Israel’s governing coalition became a minority in Knesset or the parliament, after an Israeli-Arab lawmaker announced her resignation.
Ghaida Rinawie Zoabi, an Israeli-Arab with the liberal Meretz party, handed in her resignation letter to Prime Minister Naftali Bennett on Thursday, leaving his eight-party coalition with only 59 seats in the 120-seat parliament.
In the letter, the lawmaker said she was quitting because Bennett’s government has taken a string of “hawkish and right-wing policies” over the flashpoint holy site of Al-Aqsa mosque compound in East Jerusalem, demolitions of Bedouin homes in the Negev Desert in southern Israel, and other issues relating to the Israeli occupation of the West Bank.
Her departure, less than a year after the inauguration of the new government, threw Bennett’s coalition into disarray and made it more difficult for the embattled Prime Minister to keep his grip on power, Xinhua news agency reported.
The right-wing Likud party, headed by Bennett’s main rival, former Prime Minister Benjamin Netanyahu, already announced on Wednesday its plans to bring a no-confidence motion to parliament.
If such a motion passes in four rounds of votes, a procedure that might take weeks, the Knesset will be dissolved, sending Israelis to elections for the fifth time in three years.

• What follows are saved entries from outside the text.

(** * Uniform-grid flocking kernels (src/src/kernel.cu): a shallow embedding

    The device functions and kernels of [kernel.cu] are transcribed as Rocq
    functions:

    - an [int] is a [Z]; where the source multiplies [int]s (the cell index of
      [gridIndex3Dto1D], the vertex slot [4 * index + k]) the 32-bit wrap-around
      is written out; an [unsigned int] is a [Z] reduced modulo [2^32];
    - a device buffer is a [list]; a read or write outside the buffer is the
      fault [OutOfBounds] of a small error monad;
    - a [float] is an element of a [Scalar] interface with two instances:
      IEEE-754 binary32 with round-to-nearest-even ([float32], built on the
      standard library's [SpecFloat]) and the real numbers ([R]), the exact
      arithmetic that the rounding approximates.  In binary32 every
      operation of the source is rounded on its own: a multiplication and an
      addition are never fused;
    - a kernel launch runs the thread body for every thread index of the
      launch grid, in index order.  On the buffers that the drivers pass
      (separate input and output velocity buffers, sorted cell ids for the
      range extraction) thread [i] writes only slots that no other thread of
      the launch reads or writes, so the order does not matter. *)

From Stdlib Require Import ZArith List Bool Lia Sorting.Sorted Sorting.Permutation.
From Stdlib Require Import Floats.SpecFloat.
From Stdlib Require Import Reals Lra.
From stdpp Require Import base tactics option list list_numbers.

Local Open Scope Z_scope.

(** ** Faults and the error monad *)

Inductive fault : Type :=
| OutOfBounds   (* an index outside its buffer *)
| DivByZero.    (* a division by a zero neighbour count *)

Inductive result (A : Type) : Type :=
| Ok (a : A)
| Err (e : fault).
Arguments Ok {A} a.
Arguments Err {A} e.

Definition rbind {A B : Type} (c : result A) (k : A -> result B) : result B :=
  match c with
  | Ok a => k a
  | Err e => Err e
  end.

Notation "x <- c ;; k" := (rbind c (fun x => k))
  (at level 100, c at next level, right associativity).

(** A [for] loop whose body may fault: the body runs once per element. *)
Fixpoint forM {A S : Type} (xs : list A) (body : A -> S -> result S) (s : S)
  : result S :=
  match xs with
  | [] => Ok s
  | x :: rest => s' <- body x s ;; forM rest body s'
  end.

(** ** Device buffers *)

(** [buf[i]] as an rvalue. *)
Definition rd {A : Type} (buf : list A) (i : Z) : result A :=
  if (i <? 0) then Err OutOfBounds
  else match buf !! Z.to_nat i with
       | Some a => Ok a
       | None => Err OutOfBounds
       end.

(** [buf[i] = a]. *)
Definition wr {A : Type} (buf : list A) (i : Z) (a : A) : result (list A) :=
  if (i <? 0) || (Z.of_nat (length buf) <=? i) then Err OutOfBounds
  else Ok (<[Z.to_nat i := a]> buf).

(** ** Kernel launches *)

Definition blockSize : Z := 128.

(** [dim3 fullBlocksPerGrid((N + blockSize - 1) / blockSize)] *)
Definition fullBlocksPerGrid (N : Z) : Z := (N + blockSize - 1) `quot` blockSize.

(** The thread indices [blockIdx.x * blockDim.x + threadIdx.x] of a launch
    [<<<fullBlocksPerGrid, blockSize>>>]. *)
Definition threadIds (N : Z) : list Z := seqZ 0 (fullBlocksPerGrid N * blockSize).

Definition launch {S : Type} (N : Z) (thread : Z -> S -> result S) (s : S)
  : result S :=
  forM (threadIds N) thread s.

(** ** Integer kernels *)

(** [kernResetIntBuffer] *)
Definition kernResetIntBuffer (N : Z) (value : Z) (index : Z) (intBuffer : list Z)
  : result (list Z) :=
  if index <? N then wr intBuffer index value else Ok intBuffer.

(** [kernIdentifyCellStartEnd]: the state is the pair
    [(gridCellStartIndices, gridCellEndIndices)]. *)
Definition kernIdentifyCellStartEnd (N : Z) (particleGridIndices : list Z)
    (index : Z) (tables : list Z * list Z) : result (list Z * list Z) :=
  let gridCellStartIndices := tables.1 in
  let gridCellEndIndices := tables.2 in
  if N <=? index then Ok tables
  else
    currentGridLoc <- rd particleGridIndices index ;;
    if index =? 0 then
      starts <- wr gridCellStartIndices currentGridLoc index ;;
      Ok (starts, gridCellEndIndices)
    else
      priorGridLoc <- rd particleGridIndices (index - 1) ;;
      if priorGridLoc =? currentGridLoc then Ok tables
      else
        ends <- wr gridCellEndIndices priorGridLoc index ;;
        starts <- wr gridCellStartIndices currentGridLoc index ;;
        if index =? N - 1 then
          ends' <- wr ends currentGridLoc N ;;
          Ok (starts, ends')
        else Ok (starts, ends).

(** The range-table part of the grid step: both tables are reset to the
    sentinel and the extraction kernel is launched over the [N] sorted slots
    ([stepSimulationScatteredGrid], lines 847-860). *)
Definition buildCellRanges (N gridCellCount : Z) (particleGridIndices : list Z)
    (start0 end0 : list Z) : result (list Z * list Z) :=
  starts <- launch gridCellCount (kernResetIntBuffer gridCellCount (-1)) start0 ;;
  ends <- launch gridCellCount (kernResetIntBuffer gridCellCount (-1)) end0 ;;
  launch N (kernIdentifyCellStartEnd N particleGridIndices) (starts, ends).

(** ** Scalars: the arithmetic of [float] *)

(** The operations that the source applies to [float] values.  [of_int] is
    the conversion of an [int] to [float] (as in [pc /= n]), [to_int] the
    conversion [(int) x]. *)
Class Scalar (F : Type) : Type := {
  fadd : F -> F -> F;
  fsub : F -> F -> F;
  fmul : F -> F -> F;
  fdiv : F -> F -> F;
  fopp : F -> F;
  fsqrt : F -> F;
  fltb : F -> F -> bool;
  of_int : Z -> F;
  to_int : F -> Z;
}.

Definition INT_MIN : Z := - 2 ^ 31.
Definition INT_MAX : Z := 2 ^ 31 - 1.

(** A converted value outside the range of [int] is clamped to the end of the
    range, as the device does. *)
Definition clamp_int (z : Z) : Z := Z.max INT_MIN (Z.min INT_MAX z).

(** *** Exact arithmetic *)

Definition Rltb (x y : R) : bool := if Rlt_dec x y then true else false.

Definition Rtrunc (x : R) : Z :=
  if Rle_dec 0 x then Int_part x else - Int_part (- x).

#[export] Instance R_scalar : Scalar R := {
  fadd := Rplus;
  fsub := Rminus;
  fmul := Rmult;
  fdiv := Rdiv;
  fopp := Ropp;
  fsqrt := sqrt;
  fltb := Rltb;
  of_int := IZR;
  to_int := fun x => clamp_int (Rtrunc x);
}.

The ruling coalition has already lost its slim majority on April 6, when Idit Silman, a lawmaker with the Yamina party, quit over a religious dispute, placing the coalition on 60 seats in the parliament.
Bennett’s cross-partisan coalition — formed with Yair Lapid, leader of the centrist Yesh Atid party — is composed of a mixture of pro-settler nationalists, liberals and Islamists, united only with the goal of ousting Netanyahu, who is facing a criminal trial over corruption charges.